Activity:
From the data below, set down exactly the lines between the one holding "else compaction_revision s" and the one holding "((if expected <?", inclusive, and no others.

Entries taken from a collection:
_ _ _ _ _
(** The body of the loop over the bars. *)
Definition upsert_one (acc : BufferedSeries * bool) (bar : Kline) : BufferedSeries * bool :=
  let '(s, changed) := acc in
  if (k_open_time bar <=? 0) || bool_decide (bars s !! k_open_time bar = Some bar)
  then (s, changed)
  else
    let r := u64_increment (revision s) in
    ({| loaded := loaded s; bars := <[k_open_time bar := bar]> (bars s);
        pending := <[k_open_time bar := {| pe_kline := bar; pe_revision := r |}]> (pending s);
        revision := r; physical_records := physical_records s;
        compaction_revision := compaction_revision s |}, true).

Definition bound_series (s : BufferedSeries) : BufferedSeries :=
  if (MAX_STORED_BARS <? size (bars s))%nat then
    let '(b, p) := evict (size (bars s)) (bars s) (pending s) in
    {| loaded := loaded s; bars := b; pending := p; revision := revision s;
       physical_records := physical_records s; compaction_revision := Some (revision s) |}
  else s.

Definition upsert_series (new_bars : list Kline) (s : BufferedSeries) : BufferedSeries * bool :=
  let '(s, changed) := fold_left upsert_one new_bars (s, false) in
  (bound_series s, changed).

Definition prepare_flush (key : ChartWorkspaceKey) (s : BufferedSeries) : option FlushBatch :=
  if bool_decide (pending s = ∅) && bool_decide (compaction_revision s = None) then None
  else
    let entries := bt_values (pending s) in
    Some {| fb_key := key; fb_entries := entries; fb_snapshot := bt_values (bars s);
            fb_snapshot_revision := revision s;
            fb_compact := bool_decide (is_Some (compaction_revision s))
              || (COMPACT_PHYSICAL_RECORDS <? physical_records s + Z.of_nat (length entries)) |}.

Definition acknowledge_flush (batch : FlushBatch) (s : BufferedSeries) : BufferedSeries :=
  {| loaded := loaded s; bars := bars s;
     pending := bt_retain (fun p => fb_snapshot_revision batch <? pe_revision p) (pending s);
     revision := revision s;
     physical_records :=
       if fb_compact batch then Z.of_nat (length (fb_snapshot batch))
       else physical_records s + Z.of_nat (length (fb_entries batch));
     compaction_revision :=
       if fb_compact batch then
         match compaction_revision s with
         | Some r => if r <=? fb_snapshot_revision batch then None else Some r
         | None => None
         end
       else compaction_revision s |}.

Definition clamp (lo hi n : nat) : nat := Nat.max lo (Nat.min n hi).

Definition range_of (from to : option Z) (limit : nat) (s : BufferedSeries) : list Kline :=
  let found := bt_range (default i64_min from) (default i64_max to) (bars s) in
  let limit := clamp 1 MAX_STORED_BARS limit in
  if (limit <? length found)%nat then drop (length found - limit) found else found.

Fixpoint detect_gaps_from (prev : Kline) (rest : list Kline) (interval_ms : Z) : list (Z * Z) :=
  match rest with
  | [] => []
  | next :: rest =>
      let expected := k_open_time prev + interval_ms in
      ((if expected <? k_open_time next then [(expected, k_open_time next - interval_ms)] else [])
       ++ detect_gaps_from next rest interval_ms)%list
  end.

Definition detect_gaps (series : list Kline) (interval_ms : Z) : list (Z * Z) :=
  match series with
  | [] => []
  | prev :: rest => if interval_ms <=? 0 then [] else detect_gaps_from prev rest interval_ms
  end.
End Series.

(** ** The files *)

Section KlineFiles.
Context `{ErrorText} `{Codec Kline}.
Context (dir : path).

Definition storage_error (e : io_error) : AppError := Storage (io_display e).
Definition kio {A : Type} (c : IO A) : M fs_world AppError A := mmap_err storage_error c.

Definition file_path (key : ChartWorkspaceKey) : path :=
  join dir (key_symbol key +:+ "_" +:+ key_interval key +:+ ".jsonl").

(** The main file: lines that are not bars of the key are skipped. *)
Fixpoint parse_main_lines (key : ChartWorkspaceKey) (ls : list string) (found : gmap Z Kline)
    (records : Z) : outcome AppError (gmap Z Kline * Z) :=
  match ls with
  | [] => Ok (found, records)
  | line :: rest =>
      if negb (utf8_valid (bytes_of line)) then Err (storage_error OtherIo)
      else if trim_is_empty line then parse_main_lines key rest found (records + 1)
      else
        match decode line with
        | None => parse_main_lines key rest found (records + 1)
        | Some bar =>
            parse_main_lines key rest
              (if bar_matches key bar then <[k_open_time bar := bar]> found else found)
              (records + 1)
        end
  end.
_ _ _ _ _
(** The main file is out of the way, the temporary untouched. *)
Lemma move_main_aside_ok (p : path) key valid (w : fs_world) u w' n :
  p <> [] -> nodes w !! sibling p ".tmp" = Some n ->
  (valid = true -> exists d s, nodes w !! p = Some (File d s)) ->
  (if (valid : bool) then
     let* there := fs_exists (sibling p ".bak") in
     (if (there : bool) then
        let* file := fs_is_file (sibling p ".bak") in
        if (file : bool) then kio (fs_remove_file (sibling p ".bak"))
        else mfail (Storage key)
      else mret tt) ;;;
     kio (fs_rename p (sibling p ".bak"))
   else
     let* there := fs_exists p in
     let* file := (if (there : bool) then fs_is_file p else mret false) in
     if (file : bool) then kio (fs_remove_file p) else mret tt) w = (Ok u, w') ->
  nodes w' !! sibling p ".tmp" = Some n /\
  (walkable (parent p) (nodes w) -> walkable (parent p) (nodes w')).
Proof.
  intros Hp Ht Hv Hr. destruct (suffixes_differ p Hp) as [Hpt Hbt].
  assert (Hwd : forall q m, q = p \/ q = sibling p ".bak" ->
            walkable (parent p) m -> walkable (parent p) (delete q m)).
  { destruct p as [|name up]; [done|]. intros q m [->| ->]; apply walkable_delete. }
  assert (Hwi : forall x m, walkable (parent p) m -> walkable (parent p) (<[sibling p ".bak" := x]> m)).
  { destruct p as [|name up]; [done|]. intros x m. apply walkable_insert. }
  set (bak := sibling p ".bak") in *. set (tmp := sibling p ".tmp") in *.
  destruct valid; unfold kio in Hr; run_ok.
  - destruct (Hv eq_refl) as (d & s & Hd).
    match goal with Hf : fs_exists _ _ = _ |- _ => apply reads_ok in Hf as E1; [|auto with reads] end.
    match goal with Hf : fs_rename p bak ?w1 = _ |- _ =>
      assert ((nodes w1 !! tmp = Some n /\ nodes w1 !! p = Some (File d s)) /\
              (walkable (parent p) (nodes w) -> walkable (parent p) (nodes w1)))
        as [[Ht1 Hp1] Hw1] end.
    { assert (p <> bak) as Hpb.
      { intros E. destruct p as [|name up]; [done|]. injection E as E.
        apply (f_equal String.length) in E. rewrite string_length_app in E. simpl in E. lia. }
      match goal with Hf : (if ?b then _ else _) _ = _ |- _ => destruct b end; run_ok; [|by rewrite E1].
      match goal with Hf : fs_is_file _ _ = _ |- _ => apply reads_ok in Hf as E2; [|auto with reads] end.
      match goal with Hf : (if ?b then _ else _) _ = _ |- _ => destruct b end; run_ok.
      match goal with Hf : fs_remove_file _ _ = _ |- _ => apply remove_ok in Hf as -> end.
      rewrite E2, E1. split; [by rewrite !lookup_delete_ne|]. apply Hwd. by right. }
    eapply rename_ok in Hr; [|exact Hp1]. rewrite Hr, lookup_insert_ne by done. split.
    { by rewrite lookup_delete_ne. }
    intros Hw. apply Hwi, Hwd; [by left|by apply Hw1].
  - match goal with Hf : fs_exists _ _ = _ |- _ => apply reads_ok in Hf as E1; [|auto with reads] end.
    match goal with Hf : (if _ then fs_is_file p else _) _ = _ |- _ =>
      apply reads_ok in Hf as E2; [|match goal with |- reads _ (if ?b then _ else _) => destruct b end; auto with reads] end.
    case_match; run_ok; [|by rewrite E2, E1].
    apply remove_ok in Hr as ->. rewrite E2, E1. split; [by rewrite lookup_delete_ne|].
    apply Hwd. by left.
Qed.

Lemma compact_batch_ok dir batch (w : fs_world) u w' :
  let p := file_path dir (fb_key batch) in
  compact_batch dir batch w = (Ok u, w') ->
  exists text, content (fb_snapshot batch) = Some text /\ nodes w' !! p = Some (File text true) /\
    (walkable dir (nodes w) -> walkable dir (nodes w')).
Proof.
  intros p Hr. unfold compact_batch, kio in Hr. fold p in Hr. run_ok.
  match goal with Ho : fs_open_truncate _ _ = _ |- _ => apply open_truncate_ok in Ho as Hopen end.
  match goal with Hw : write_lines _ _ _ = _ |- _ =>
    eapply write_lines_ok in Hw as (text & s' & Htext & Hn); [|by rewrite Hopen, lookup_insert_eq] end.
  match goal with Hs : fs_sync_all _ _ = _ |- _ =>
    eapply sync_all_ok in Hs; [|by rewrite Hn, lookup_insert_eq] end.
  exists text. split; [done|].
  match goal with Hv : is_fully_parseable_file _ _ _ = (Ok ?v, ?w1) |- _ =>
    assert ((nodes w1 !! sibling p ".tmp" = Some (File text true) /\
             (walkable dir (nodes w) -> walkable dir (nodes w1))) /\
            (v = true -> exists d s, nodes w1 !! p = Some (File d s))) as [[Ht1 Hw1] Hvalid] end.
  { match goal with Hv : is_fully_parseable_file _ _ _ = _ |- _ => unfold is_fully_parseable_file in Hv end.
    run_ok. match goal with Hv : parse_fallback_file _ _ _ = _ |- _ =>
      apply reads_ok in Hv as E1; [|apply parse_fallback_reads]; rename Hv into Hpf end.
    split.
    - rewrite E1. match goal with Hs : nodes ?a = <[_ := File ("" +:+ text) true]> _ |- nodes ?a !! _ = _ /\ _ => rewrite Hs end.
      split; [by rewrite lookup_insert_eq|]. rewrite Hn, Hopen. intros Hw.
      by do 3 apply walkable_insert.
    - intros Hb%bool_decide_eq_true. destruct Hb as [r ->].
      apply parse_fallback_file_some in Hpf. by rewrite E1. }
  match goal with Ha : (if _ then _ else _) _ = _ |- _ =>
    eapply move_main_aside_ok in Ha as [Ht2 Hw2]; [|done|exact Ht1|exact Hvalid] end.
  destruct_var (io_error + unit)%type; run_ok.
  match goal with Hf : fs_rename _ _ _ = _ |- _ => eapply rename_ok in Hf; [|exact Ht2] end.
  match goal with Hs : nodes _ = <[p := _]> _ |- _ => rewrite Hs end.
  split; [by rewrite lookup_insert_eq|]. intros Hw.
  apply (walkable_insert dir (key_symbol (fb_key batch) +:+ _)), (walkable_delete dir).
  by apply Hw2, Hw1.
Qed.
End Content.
_ _ _ _ _
Reply:
       else compaction_revision s |}.

Definition clamp (lo hi n : nat) : nat := Nat.max lo (Nat.min n hi).

Definition range_of (from to : option Z) (limit : nat) (s : BufferedSeries) : list Kline :=
  let found := bt_range (default i64_min from) (default i64_max to) (bars s) in
  let limit := clamp 1 MAX_STORED_BARS limit in
  if (limit <? length found)%nat then drop (length found - limit) found else found.

Fixpoint detect_gaps_from (prev : Kline) (rest : list Kline) (interval_ms : Z) : list (Z * Z) :=
  match rest with
  | [] => []
  | next :: rest =>
      let expected := k_open_time prev + interval_ms in
      ((if expected <? k_open_time next then [(expected, k_open_time next - interval_ms)] else [])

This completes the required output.